— Records provided —
(* ===== verification/PrefetcherTasks.v ===== *)
(** * The tasks of a subfetcher

    A goroutine that is left alone loads everything it was asked for and then
    sleeps; no wake-up is lost.  Every task is accounted for, and the ones that
    are lost are exactly those at whose turn a copy was asked for. *)
From S2P Require Import Prelude Errors Geth StateOps Prefetcher PrefetcherSpec.
Local Open Scope nat_scope.

(** The tasks that are still to be done. *)
Definition backlog `{TrieOps} (sf : subfetcher) : list bytes :=
  match sf_at sf with Loading tasks => tasks | _ => [] end ++ sf_tasks sf.

(** ** The states a subfetcher can reach *)

Section reached.
Context `{TrieOps, !DatabaseOps, RangeOps, SchedOps}.
Context (db : database) (st owner root : bytes).

(** A task is lost when its turn in the loop hands over a copy instead. *)
Definition lost (sf : subfetcher) (copied : option trie) : nat :=
  match copied, sf_at sf with Some _, Loading (_ :: _) => 1 | _, _ => 0 end.

(** The states a subfetcher can reach, with the number of tasks scheduled and
    the number of tasks lost so far. *)
Inductive reached : nat → nat → subfetcher → Prop :=
| reached_new : reached 0 0 (newSubfetcher st owner root)
| reached_schedule n d keys sf : reached n d sf → reached (n + length keys) d (schedule keys sf)
| reached_stop n d sf : reached n d sf → reached n d (upd_sf_stop (λ _, true) sf)
| reached_used n d used sf : reached n d sf → reached n d (upd_sf_used (λ _, used) sf)
| reached_move n d wanted sf sf' copied :
    reached n d sf → Ok (sf', copied) ∈ moves wanted db sf → reached n (d + lost sf copied) sf'.
End reached.

Section tasks.
Context `{TrieOps, !DatabaseOps, RangeOps, SchedOps, !TrieLaws, !DatabaseLaws}.
Context (db : database) (st owner root : bytes).
Hypothesis Hdb : db_inv db.
Abbreviation inv := (sf_inv db st owner root).

(** ** Left alone *)

(** How many moves the goroutine makes before it sleeps. *)
Definition moves_left (sf : subfetcher) : nat :=
  match sf_at sf with
  | Opening => 1
  | Loading tasks => S (length tasks)
  | Waiting | Ended => 0
  end + (if sf_wake sf then 2 + length (sf_tasks sf) else 0).

Definition working (sf : subfetcher) : Prop :=
  inv sf ∧ sf_stop sf = false ∧ sf_at sf ≠ Ended ∧ ∃ t, open_trie db st owner root = Ok t.
Definition known (sf : subfetcher) (k : bytes) : Prop := k ∈ sf_seen sf ∨ k ∈ backlog sf.

(** What a move does: it does not forget a task, and something is left to do. *)
Definition progress (sf sf' : subfetcher) : Prop :=
  working sf' ∧ moves_left sf' < moves_left sf ∧ ∀ k, known sf k → known sf' k.

Lemma load_task_progress task rest sf :
  working sf → sf_at sf = Loading (task :: rest) →
  ∃ sf', load_task task sf = Ok sf' ∧ progress sf (upd_sf_at (λ _, Loading rest) sf').
Proof.
  intros (Hi & Hs & He & Ho) Hat.
  destruct (load_task_ok db st owner root Hdb task rest sf Hi Hat) as (sf' & E & Hi' & Hs').
  exists sf'. split; [done|]. unfold load_task in E.
  assert (sf_tasks sf' = sf_tasks sf ∧ sf_wake sf' = sf_wake sf ∧ sf_seen sf' = {[task]} ∪ sf_seen sf)
    as (Et & Ew & Ese).
  { case_bool_decide; [injection E as <-; split_and!; [done..|set_solver]|].
    destruct (sf_trie sf) as [t|]; [|done]. destruct (trie_TryGet task t) as [t' []]; try done;
      by injection E as <-. }
  split; [|split].
  - split_and!; [done|by rewrite <- Hs|done|done].
  - unfold moves_left. simpl. rewrite Hat, Et, Ew. simpl. lia.
  - intros k. unfold known, backlog. simpl. rewrite Hat, Et, Ese. simpl. rewrite elem_of_cons. set_solver.
Qed.

Lemma one_move_single clock sf sf' :
  moves false db sf = [silent sf'] → one_move false db (clock, sf) = ((S clock, sf'), Ok (Some None)).
Proof. intros E. unfold one_move. rewrite E. cbn [length]. by rewrite Nat.mod_1_r. Qed.

(** Opening, taking the tasks, and going back to the outer [select]. *)
Lemma open_progress sf t :
  working sf → sf_at sf = Opening → open_trie db st owner root = Ok t →
  ∃ sf', moves false db sf = [silent sf'] ∧ progress sf sf'.
Proof.
  intros (Hi & Hs & He & _) Hat Ho. unfold moves, sf_open. rewrite Hat.
  rewrite (fi_state _ _ _ _ _ Hi), (fi_owner _ _ _ _ _ Hi), (fi_root _ _ _ _ _ Hi), Ho.
  eexists. split; [done|]. split; [|split].
  - split_and!; [|done..|by exists t]. split; simpl; try apply Hi; [by exists t; split; [|constructor]|].
    left. apply (working_wakes db st owner root sf); [done|by rewrite Hat|done].
  - unfold moves_left. simpl. rewrite Hat. lia.
  - intros k. unfold known, backlog. simpl. by rewrite Hat.
Qed.

Lemma wake_progress sf :
  working sf → sf_at sf = Waiting → sf_wake sf = true →
  ∃ sf', moves false db sf = [silent sf'] ∧ progress sf sf'.
Proof.
  intros (Hi & Hs & He & Ho) Hat Hwk. unfold moves. rewrite Hat, Hs, Hwk.
  eexists. split; [done|]. split; [|split].
  - split_and!; [|done..]. apply (inv_moved db st owner root sf); try done. right. by rewrite Hat.
  - unfold moves_left. simpl. rewrite Hat, Hwk. lia.
  - intros k. unfold known, backlog. simpl. by rewrite Hat, app_nil_r.
Qed.

Lemma loaded_progress sf :
  working sf → sf_at sf = Loading [] → ∃ sf', moves false db sf = [silent sf'] ∧ progress sf sf'.
Proof.
  intros (Hi & Hs & He & Ho) Hat. unfold moves. rewrite Hat. eexists. split; [done|]. split; [|split].
  - split_and!; [|done..]. apply (inv_moved db st owner root sf); try done. right. rewrite Hat.
    split_and!; [done..|]. apply (working_wakes db st owner root sf); [done|by rewrite Hat].
  - unfold moves_left. simpl. rewrite Hat. simpl. lia.
  - intros k. unfold known, backlog. simpl. by rewrite Hat.
Qed.

Lemma moves_progress sf :
  working sf →
  (∃ sf', moves false db sf = [silent sf'] ∧ progress sf sf')
  ∨ moves false db sf = [] ∧ sf_at sf = Waiting ∧ sf_wake sf = false.
Proof.
  intros Hw. pose proof Hw as (Hi & Hs & He & (t & Ho)).
  destruct (sf_at sf) as [| |[|task rest]|] eqn:Hat; [..|done].
  - left. by eapply open_progress.
  - destruct (sf_wake sf) eqn:Hwk; [left; by apply wake_progress|right]. unfold moves. by rewrite Hat, Hwk, Hs.
  - left. by apply loaded_progress.
  - left. unfold moves. rewrite Hat, Hs. cbn [app].
    destruct (load_task_progress task rest sf Hw Hat) as (sf' & -> & Hp). by eexists.
Qed.

Lemma run_moves_drains n : ∀ clock sf,
  working sf → moves_left sf ≤ n →
  ∃ clock' sf', run_moves n db (clock, sf) = ((clock', sf'), Ok tt)
    ∧ working sf' ∧ sf_at sf' = Waiting ∧ sf_wake sf' = false ∧ ∀ k, known sf k → known sf' k.
Proof.
  induction n as [|n IH]; intros clock sf Hw Hn.
  - exists clock, sf. split; [done|]. pose proof Hw as (_ & _ & He & _). unfold moves_left in Hn.
    destruct (sf_at sf), (sf_wake sf); simpl in Hn; try lia; [|done]. by split_and!.
  - cbn [run_moves]. destruct (moves_progress sf Hw) as [(sf' & E & Hw' & Hlt & Hk)|(E & Hat & Hwk)].
    + erewrite bind_step by by apply one_move_single.
      destruct (IH (S clock) sf' Hw') as (c & sf2 & E2 & Hw2 & Hat & Hwk & Hk2); [lia|].
      exists c, sf2. split_and!; auto.
    + erewrite bind_step by (unfold one_move; by rewrite E). by exists clock, sf.
Qed.

(** Whatever was scheduled, moved and asked for, there is a wake-up for the tasks
    in the queue. *)
Lemma reached_inv n d sf : reached db st owner root n d sf → inv sf.
Proof.
  induction 1 as [|n d keys sf _ []|n d sf _ []|n d used sf _ []|n d wanted sf sf' copied _ IH Hm].
  - split; try done. by left.
  - split; try done. by left.
  - by split.
  - by split.
  - destruct (moves_ok db st owner root Hdb wanted sf _ IH Hm) as (sf1 & c & [= <- <-] & Hok). apply Hok.
Qed.

(** C23: a subfetcher in any state it can reach, however tasks were scheduled
    while it moved and copies were asked for, loads every key in its queue once it
    is left alone, if it was not stopped and its trie can be opened, and goes to
    sleep with an empty queue, after a number of moves that is bounded by the
    number of queued keys: no wake-up is lost, even for keys that were scheduled
    while it was loading others. *)
Theorem subfetcher_drains n d rounds clock sf t :
  reached db st owner root n d sf →
  sf_stop sf = false → sf_at sf ≠ Ended → open_trie db st owner root = Ok t →
  length (backlog sf) + 4 ≤ rounds →
  ∃ clock' sf', run_moves rounds db (clock, sf) = ((clock', sf'), Ok tt)
    ∧ sf_at sf' = Waiting ∧ sf_tasks sf' = [] ∧ (∀ k, k ∈ backlog sf → k ∈ sf_seen sf')
    ∧ one_move false db (clock', sf') = ((clock', sf'), Ok None).
Proof.
  intros Hi%reached_inv Hs He Ho Hn. destruct (run_moves_drains rounds clock sf) as (c & sf' & E & Hw & Hat & Hwk & Hk).
  - split_and!; eauto.
  - unfold moves_left, backlog in *. destruct (sf_at sf), (sf_wake sf); rewrite ?length_app in Hn; simpl in *; lia.
  - destruct Hw as (Hi' & Hs' & _ & _). assert (sf_tasks sf' = []) as Ht.
    { destruct (sf_tasks sf') eqn:Et; [done|]. pose proof (fi_wake _ _ _ _ _ Hi') as Hwake.
      rewrite Et, Hwk, Hat in Hwake. by destruct Hwake. }
    exists c, sf'. split_and!; try done.
    + intros k Hin. destruct (Hk k) as [?|Hb]; [by right|done|]. unfold backlog in Hb. rewrite Hat, Ht in Hb.
      by apply not_elem_of_nil in Hb.
    + unfold one_move, moves. by rewrite Hat, Hwk, Hs'.
Qed.

End tasks.

(** ** Every task is accounted for *)

Section accounting.
Context `{TrieOps, !DatabaseOps, RangeOps, SchedOps}.
Context (db : database) (st owner root : bytes).

Abbreviation reached := (reached db st owner root).

Lemma reached_one_move n d wanted clock clock' sf sf' copied :
  reached n d sf → one_move wanted db (clock, sf) = ((clock', sf'), Ok (Some copied)) →
  reached n (d + lost sf copied) sf'.
Proof.
  intros Hr. unfold one_move. destruct (moves wanted db sf) as [|m ms] eqn:Em; [done|].
  set (m' := nth _ _ _). assert (m' ∈ m :: ms) as Hm.
  { apply list_elem_of_In, nth_In, Nat.mod_upper_bound. done. }
  rewrite <- Em in Hm. destruct m' as [[sf1 c]| | |]; try done. intros [= _ -> ->].
  by eapply reached_move.
Qed.

Definition tally (sf : subfetcher) : Z :=
  Z.of_nat (size (sf_seen sf)) + sf_dups sf + Z.of_nat (length (backlog sf)).

Lemma load_task_tally task rest sf sf' :
  sf_at sf = Loading (task :: rest) → load_task task sf = Ok sf' →
  tally (upd_sf_at (λ _, Loading rest) sf') = tally sf.
Proof.
  intros Hat. unfold load_task, tally, backlog. rewrite Hat. case_bool_decide as Hin.
  - intros [= <-]. simpl. lia.
  - destruct (sf_trie sf) as [t|]; [|done]. destruct (trie_TryGet task t) as [t' []]; try done;
      intros [= <-]; simpl; rewrite size_union by set_solver; rewrite size_singleton; lia.
Qed.

Lemma hand_over_inv pos sf sf' copied :
  Ok (sf', copied) = hand_over pos sf → sf' = upd_sf_at (λ _, pos) sf ∧ is_Some copied.
Proof. unfold hand_over. destruct (copy_trie sf); try done. intros [= -> ->]. by split. Qed.

(** A move that is not at a task changes neither the tally nor the losses. *)
Lemma idle_tally wanted sf sf' copied :
  (∀ task rest, sf_at sf ≠ Loading (task :: rest)) → Ok (sf', copied) ∈ moves wanted db sf →
  tally sf' = tally sf ∧ lost sf copied = 0.
Proof.
  intros Hn. unfold moves, tally, backlog, lost.
  destruct (sf_at sf) as [| |[|task rest]|] eqn:Hat; [..|by destruct (Hn task rest)|by intros ?%elem_of_nil].
  - rewrite list_elem_of_singleton. destruct (sf_open db sf); intros [= -> ->]; by simpl.
  - rewrite !elem_of_app. intros [Hm|[Hm|Hm]].
    + destruct (sf_wake sf); [|by apply elem_of_nil in Hm]. apply list_elem_of_singleton in Hm as [= -> ->].
      simpl. by rewrite app_nil_r.
    + destruct wanted; [|by apply elem_of_nil in Hm].
      apply list_elem_of_singleton, hand_over_inv in Hm as [-> [t ->]]. by simpl.
    + destruct (sf_stop sf); [|by apply elem_of_nil in Hm]. apply list_elem_of_singleton in Hm as [= -> ->].
      by simpl.
  - rewrite list_elem_of_singleton. intros [= -> ->]. by simpl.
Qed.

Lemma task_tally wanted task rest sf sf' copied :
  sf_at sf = Loading (task :: rest) → Ok (sf', copied) ∈ moves wanted db sf →
  (tally sf' + Z.of_nat (lost sf copied) = tally sf)%Z.
Proof.
  intros Hat. unfold moves, lost. rewrite Hat.
  assert (Ok (sf', copied) = silent (upd_sf_at (λ _, Ended) (upd_sf_tasks (λ tasks, tasks ++ task :: rest) sf)) →
    (tally sf' + Z.of_nat (match copied with Some _ => 1 | None => 0 end) = tally sf)%Z) as Hstop.
  { intros [= -> ->]. unfold tally, backlog. simpl. rewrite Hat. rewrite !length_app. simpl. lia. }
  assert (Ok (sf', copied) = hand_over (Loading rest) sf →
    (tally sf' + Z.of_nat (match copied with Some _ => 1 | None => 0 end) = tally sf)%Z) as Hcopy.
  { intros [-> [t ->]]%hand_over_inv. unfold tally, backlog. simpl. rewrite Hat. simpl. lia. }
  destruct (sf_stop sf), wanted; cbn [app]; rewrite ?elem_of_cons, elem_of_nil; try by intuition.
  destruct (load_task task sf) as [sf1| | |] eqn:E; try (by intros [?|?]). intros [[= -> ->]|[]].
  pose proof (load_task_tally task rest sf sf1 Hat E). lia.
Qed.

(** C24: in every state a subfetcher can reach, under any scheduling and any
    requests, the number of scheduled tasks is the number of distinct keys
    loaded, plus the duplicates, plus what is still queued, plus the tasks at
    whose turn a copy was handed over: those, and only those, are forgotten. *)
Theorem tasks_accounted n d sf : reached n d sf → (tally sf + Z.of_nat d = Z.of_nat n)%Z.
Proof.
  induction 1 as [|n d keys sf _ IH|n d sf _ IH|n d used sf _ IH|n d wanted sf sf' copied _ IH Hm]; [done|..].
  - unfold tally, backlog in *. simpl. rewrite !length_app in *. lia.
  - done.
  - done.
  - destruct (sf_at sf) as [| |[|task rest]|] eqn:Hat;
      try (destruct (idle_tally wanted sf sf' copied) as [-> ->]; [by rewrite Hat|done|lia]).
    pose proof (task_tally wanted task rest sf sf' copied Hat Hm). lia.
Qed.
End accounting.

— Exercise goal —
All lines above in which the word "pose" occurs should be identified and copied.

— Result for this exercise —
  intros Hw. pose proof Hw as (Hi & Hs & He & (t & Ho)).
  - exists clock, sf. split; [done|]. pose proof Hw as (_ & _ & He & _). unfold moves_left in Hn.
    { destruct (sf_tasks sf') eqn:Et; [done|]. pose proof (fi_wake _ _ _ _ _ Hi') as Hwake.
  pose proof (load_task_tally task rest sf sf1 Hat E). lia.
    pose proof (task_tally wanted task rest sf sf' copied Hat Hm). lia.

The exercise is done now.